A inicios de los noventa, mientras deambulaba por el mundo de la música y de las bandas porteñas conocí a Julio César Jurado Costa.

Ñañón, como lo llamaban sus amigos, no era un tipo común. Eso lo notabas desde que le dabas la mano.

Con un look entre Michael McDonald (The Doobie Brothers) y Chewbacca (StarWars), no te dejaba la menor duda de que estabas frente a un personaje. Que cualquiera fuera su oficio, estabas frente a alguien especial, con agenda propia.

Fue así como lo conocí. Aún estaba fresca su inesperada salida del Grupo Clip que él había formado, justo en el momento en que se encumbraba hacia los más altos sitiales de popularidad y calidad musical. Hago énfasis en el momento de su salida, para remarcar quién era Ñañón, pues, a cualquier común mortal no se le ocurre bajarse del barco construido con sus manos, justo cuando entraba por la senda de la gloria.

Hay muchas versiones de esa salida, pero yo solo puedo dar testimonio de lo que me dijo a mí: que estaba profundamente enamorado de su esposa y debía dedicarse a su profesión, la arquitectura, para hacerse cargo de manera responsable de su hogar y del futuro de su familia.

Así llegó Ñañón como director musical de la banda que en ese tiempo teníamos.

Tuve la suerte de compartir con él por casi dos intensos años, de lunes a domingo, ensayo noche tras noche, 3 o 4 horas diarias, vuelta tras vuelta hasta que quedara perfecta.

Esa fue la primera gran lección que aprendí de él: que el trabajo no está terminado hasta que quede perfecto para ti.

Además de una voz privilegiada, con una textura única, y de sus dotes de interpretación musical que todo lo volvía fácil. lo mejor de Ñañón era su visión macromusical.

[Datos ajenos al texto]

Lemma JSON_stringify_is_Some (object : gmap string JsValue) (k : string) :
  is_Some (JSON_stringify object !! k) -> is_Some (object !! k).
Proof.
  rewrite JSON_stringify_lookup. intros [v Hv].
  destruct (object !! k) as [v0|]; [by eexists | discriminate].
Qed.

Context (DD_SERVICE : option string) (now : string).

Lemma logEsignEvent_inv (opts : Options) (entry : gmap string JsValue) :
  logEsignEvent DD_SERVICE now opts = Log entry ->
  traceId opts <> ""%string /\ step opts <> ""%string /\
  exists logEntry,
    keys_namespaced logEntry /\
    (forall k v, List.NoDup (map (fun kv => extra_key (fst kv))
                               (default [] (extra opts))) ->
                 In (k, v) (default [] (extra opts)) ->
                 logEntry !! extra_key k = Some v) /\
    entry = JSON_stringify
              (logEntry ∪
               <["message" :=
                   JsString (if is_error (default ok (status opts)) (error_ opts)
                             then "[E-SIGN ERROR] " +:+ step opts
                             else "[E-SIGN] " +:+ step opts)]>
                 (<["level" :=
                      JsString (if is_error (default ok (status opts)) (error_ opts)
                                then "ERROR" else "INFO")]>
                    (<["timestamp" := JsString now]> ∅))).
Proof.
  unfold logEsignEvent.
  destruct (String.eqb (traceId opts) "") eqn:Ht; [discriminate|].
  destruct (String.eqb (step opts) "") eqn:Hs; [discriminate|].
  apply String.eqb_neq in Ht, Hs. intros [= <-].
  split; [done|]. split; [done|].
  eexists. split; [|split; [|reflexivity]].
  - apply keys_namespaced_reduce_extra.
    repeat (apply keys_namespaced_spread_if; [reflexivity|]).
    repeat (apply keys_namespaced_insert; [reflexivity|]).
    intros k [v Hv]. by rewrite lookup_empty in Hv.
  - intros k v Hnd Hin. by apply reduce_extra_lookup.
Qed.

(** X15. In every logged line [timestamp], [level] and [message] are the
    ones computed from the clock, the status, the error and the step, and
    every other key starts with [esign.], [org_], [user_] or [document_]:
    no field of [extra] can overwrite the three. *)
Theorem log_line_keeps_reserved_fields (opts : Options) (entry : gmap string JsValue) :
  logEsignEvent DD_SERVICE now opts = Log entry ->
  entry !! "timestamp" = Some (JsString now) /\
  entry !! "level"
    = Some (JsString (if is_error (default ok (status opts)) (error_ opts)
                      then "ERROR" else "INFO")) /\
  entry !! "message"
    = Some (JsString (if is_error (default ok (status opts)) (error_ opts)
                      then "[E-SIGN ERROR] " +:+ step opts
                      else "[E-SIGN] " +:+ step opts)) /\
  forall k, is_Some (entry !! k) ->
            k = "timestamp"%string \/ k = "level"%string \/ k = "message"%string \/
            startsWith k "esign." = true \/ startsWith k "org_" = true \/
            startsWith k "user_" = true \/ startsWith k "document_" = true.
Proof.
  intros Hlog.
  destruct (logEsignEvent_inv opts entry Hlog) as (_ & _ & logEntry & Hns & _ & ->).
  assert (Hfree : forall k, namespaced k = false -> logEntry !! k = None).
  { intros k Hk. destruct (logEntry !! k) eqn:E; [|done].
    rewrite (Hns k) in Hk by (by eexists). discriminate. }
  repeat split.
  - rewrite JSON_stringify_lookup, lookup_union_r by (by apply Hfree).
    repeat (rewrite lookup_insert_ne by done). by rewrite lookup_insert_eq.
  - rewrite JSON_stringify_lookup, lookup_union_r by (by apply Hfree).
    repeat (rewrite lookup_insert_ne by done). by rewrite lookup_insert_eq.
  - rewrite JSON_stringify_lookup, lookup_union_r by (by apply Hfree).
    by rewrite lookup_insert_eq.
  - intros k Hk. apply JSON_stringify_is_Some in Hk.
    apply lookup_union_is_Some in Hk as [Hk|Hk].
    + apply Hns in Hk. unfold namespaced in Hk.
      apply orb_prop in Hk as [Hk|Hk]; [|tauto].
      apply orb_prop in Hk as [Hk|Hk]; [|tauto].
      apply orb_prop in Hk as [Hk|Hk]; tauto.
    + destruct (decide (k = "message"%string)) as [->|H1]; [tauto|].
      destruct (decide (k = "level"%string)) as [->|H2]; [tauto|].
      destruct (decide (k = "timestamp"%string)) as [->|H3]; [tauto|].
      rewrite !lookup_insert_ne, lookup_empty in Hk by done. by destruct Hk.
Qed.
(** * dkm: k-means (Lloyd's algorithm with k-means++ seeding)

    A shallow embedding of [include/dkm.hpp] and the properties of its
    functions.  The C++ code is a template over the scalar type [T] and the
    dimension [N]; the embedding is a development over a type class of scalar
    operations and a section variable [N]. *)

From stdpp Require Import base list numbers.
From Stdlib Require Import ZArith QArith Lia.

Open Scope Z_scope.

(** ** The scalar type [T]

    [kmeans_lloyd] requires [T] to be a signed arithmetic type.  The class
    lists the operations the code applies to values of type [T], each with
    the C++ expression it stands for.  [float] is the type of [epsilon] and
    of the value returned by [point_collection_epsilon]. *)

Class Scalar (T : Type) := {
  s_zero : T;                    (* T()                                   *)
  s_one : T;                     (* the literal 1 in  count[c] += 1       *)
  s_add : T → T → T;             (* x + y, x += y                         *)
  s_sub : T → T → T;             (* x - y                                 *)
  s_mul : T → T → T;             (* x * y                                 *)
  s_div : T → T → T;             (* x /= y   with y of type T             *)
  s_lt : T → T → bool;           (* x < y                                 *)
  s_is_zero : T → bool;          (* x == 0                                *)
  s_div_size : T → Z → T;        (* x /= n   with n of type size_t        *)
  s_sqrt : T → T;                (* std::sqrt(x) converted back to T      *)
  float : Type;
  float_zero : float;            (* 0.0f, the default of epsilon          *)
  to_float : T → float;          (* float d = x                           *)
  float_gt : float → float → bool (* d > epsilon                          *)
}.

(** ** Outcomes

    A call returns a value, stops at a failed [assert], or subscripts a
    vector past its end (undefined behaviour in C++, kept as an outcome of
    its own).  [OutOfFuel] belongs to the model only: the [do-while] loop of
    the driver is unrolled over a fuel argument. *)

Inductive assertion :=
| Assert_k_positive          (* assert(k > 0)                          *)
| Assert_maxIter_positive    (* assert(maxIter > 0)                    *)
| Assert_enough_data         (* assert(data.size() >= k)               *)
| Assert_means_nonempty      (* assert(!means.empty())                 *)
| Assert_same_size.          (* assert(point_a.size() == point_b.size()) *)

Inductive outcome (A : Type) :=
| Ret (a : A)
| AssertionFailed (a : assertion)
| OutOfBounds
| OutOfFuel.

Arguments Ret {A} a.
Arguments AssertionFailed {A} a.
Arguments OutOfBounds {A}.
Arguments OutOfFuel {A}.

Definition outcome_bind {A B} (f : A → outcome B) (o : outcome A) : outcome B :=
  match o with
  | Ret a => f a
  | AssertionFailed a => AssertionFailed a
  | OutOfBounds => OutOfBounds
  | OutOfFuel => OutOfFuel
  end.

#[global] Instance outcome_mret : MRet outcome := @Ret.
#[global] Instance outcome_mbind : MBind outcome := @outcome_bind.

(* a loop that pushes one result per element *)
Fixpoint for_each {A B} (f : A → outcome B) (l : list A) : outcome (list B) :=
  match l with
  | [] => Ret []
  | x :: l' => y ← f x; ys ← for_each f l'; Ret (y :: ys)
  end.

(** The driver and the initializer are followed through a trace of the
    passes they perform and of the random draws they make. *)

Inductive event :=
| RandomDevice     (* rand_device()                                     *)
| UniformDraw      (* uniform_generator(rand_engine)                    *)
| WeightedDraw     (* generator(rand_engine), the discrete distribution *)
| AssignPass       (* calculate_clusters                                *)
| UpdatePass       (* calculate_means                                   *)
| ConvergenceCheck. (* point_collection_epsilon                         *)

Definition traced (A : Type) : Type := outcome A * list event.

Definition traced_bind {A B} (f : A → traced B) (m : traced A) : traced B :=
  let '(o, trace) := m in
  match o with
  | Ret a => let '(o', trace') := f a in (o', trace ++ trace')
  | AssertionFailed a => (AssertionFailed a, trace)
  | OutOfBounds => (OutOfBounds, trace)
  | OutOfFuel => (OutOfFuel, trace)
  end.

#[global] Instance traced_mret : MRet traced := λ A a, (Ret a, []).
#[global] Instance traced_mbind : MBind traced := @traced_bind.

Definition lift {A} (o : outcome A) : traced A := (o, []).
Definition tell (e : event) : traced unit := (Ret tt, [e]).
Definition cassert (a : assertion) (b : bool) : traced unit :=
  if b then (Ret tt, []) else (AssertionFailed a, []).

(** ** Integer conversions *)

(* size_t to uint32_t *)
Definition to_uint32 (n : nat) : nat := Z.to_nat (Z.of_nat n mod 2 ^ 32).
(* unsigned int or uint64_t to int *)
Definition to_int (z : Z) : Z := (z + 2 ^ 31) mod 2 ^ 32 - 2 ^ 31.
(* int or size_t arithmetic to uint64_t *)
Definition to_uint64 (z : Z) : Z := z mod 2 ^ 64.

(** ** The random engine

    [std::linear_congruential_engine<uint64_t, a, c, UINT64_MAX>]: the
    standard fixes the recurrence and the seeding. *)

Definition lcg_a : Z := 6364136223846793005.
Definition lcg_c : Z := 1442695040888963407.
Definition lcg_m : Z := 2 ^ 64 - 1.          (* UINT64_MAX *)

Definition engine : Type := Z.

(* rand_engine(seed), the int seed converted to uint64_t *)
Definition engine_seed (seed : Z) : engine :=
  let s := to_uint64 seed in
  if decide (lcg_c mod lcg_m = 0 ∧ s mod lcg_m = 0) then 1 else s mod lcg_m.

(* rand_engine() *)
Definition engine_next (x : engine) : engine * Z :=
  let x' := (lcg_a * x + lcg_c) mod lcg_m in (x', x').

(** The algorithms of [std::uniform_int_distribution] and
    [std::discrete_distribution] are left to the implementation of the
    standard library.  Each takes the engine and returns the drawn index
    and the engine after the draw. *)
Class Distributions (T : Type) := {
  uniform_int_distribution : Z → Z → engine → Z * engine;
  discrete_distribution : list T → engine → Z * engine
}.

(* generator.probabilities().size(): an empty range of weights stands for
   the single weight 1 *)
Definition probabilities_size {T} (weights : list T) : Z :=
  match weights with
  | [] => 1
  | _ => Z.of_nat (length weights)
  end.

Section Kmeans.

Context {T : Type} `{Scalar T}.
Variable N : nat.

(** [std::array<T, N>] as the list of its elements.  The type fixes the
    length to [N]; every loop of the code runs over the indices below [N],
    and so do the definitions. *)
Local Abbreviation Point := (list T).
Definition as_date (c : cell) : option (option Timestamp) :=
  match c with
  | CNaN => Some None
  | CDate t => Some (Some t)
  | _ => None
  end.

Definition as_key (c : cell) : option Z :=
  match c with
  | CNum q => if (Qden (Qred q) =? 1)%positive then Some (Qnum (Qred q)) else None
  | _ => None
  end.

Definition cell_of (df : MarketingDataLoader.RawFrame) (name : string) (i : nat) : option cell :=
  match MarketingDataLoader.getitem name df with
  | Some s => nth_error s i
  | None => None
  end.

Definition field {A} (df : MarketingDataLoader.RawFrame) (name : string) (i : nat)
  (read : cell -> option A) : option A :=
  match cell_of df name i with
  | Some c => read c
  | None => None
  end.

Notation "x <- m ;; k" := (match m with Some x => k | None => None end)
  (at level 61, m at next level, right associativity).
(** * Restaurant ordering system: a shallow embedding of [main.go]

    The program keeps two MongoDB collections of the database
    ["restaurant"]: [customers] and [menu].  A collection is modelled as
    the list of its documents in insertion order; [InsertOne] appends,
    [FindOne] returns the first document that matches the filter and
    [UpdateOne] rewrites the first document that matches the filter.
    Every filter of the program is an equality test on the field
    ["name"].

    Amounts are Go [float64] values, modelled by Rocq's primitive binary64
    floats (same format, same round-to-nearest-even operations).  The
    product [Price * float64(count)] and the addition to the running total
    are rounded separately, as the compiler does where it does not fuse
    them (amd64).

    Driver failures ([log.Fatal] after a failed connection or write) are
    outside the model: the collections are total, in-memory lists.

    Console output is a list of structured lines, one constructor per
    [fmt.Print*] call of the program. *)

From Stdlib Require Import Ascii String ZArith.
From Stdlib Require Import PrimFloat Uint63 SpecFloat FloatOps FloatAxioms.
From stdpp Require Import gmap strings list.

Antes de comenzar a trabajar una canción, ya tenía en la cabeza toda la canción arreglada al más mínimo detalle; el solo debe hacer esta melodía, con este pedal; acá metemos una síncopa; Pepe, aquí mete platillos, acá teclado con unas campanas, etcétera. Y la tenía tan clara que no aceptaba un sonido ‘parecido’ que el cansancio a veces nos tentaba a pasarle de ‘contrabando’. Lo detectaba de inmediato y volvíamos hasta que estaba lista. Hasta que sonaba tal cual estaba en su cabeza.

Sus composiciones no eran música común, o ‘chicha’ como él decía. Eran melodías diferentes, letras más complejas, acordes con variaciones específicas. Muy italiano, como él mismo decía, sacando mucho pecho de su ancestro Costa. Largas sesiones de música italiana me cambiaron para siempre el oído y la forma de apreciar la música.

La pasión por Emelec nos encontró en muchas celebraciones o decepciones en los años venideros; en el

Capwell o en la calle, siempre parábamos a ‘diagnosticar’ al equipo.

Una larga y dolorosa enfermedad finalmente lo doblegó, luego de batallar duramente, a lo Ñañón; pero su legado como referente musical de nuestra generación perdurará por siempre.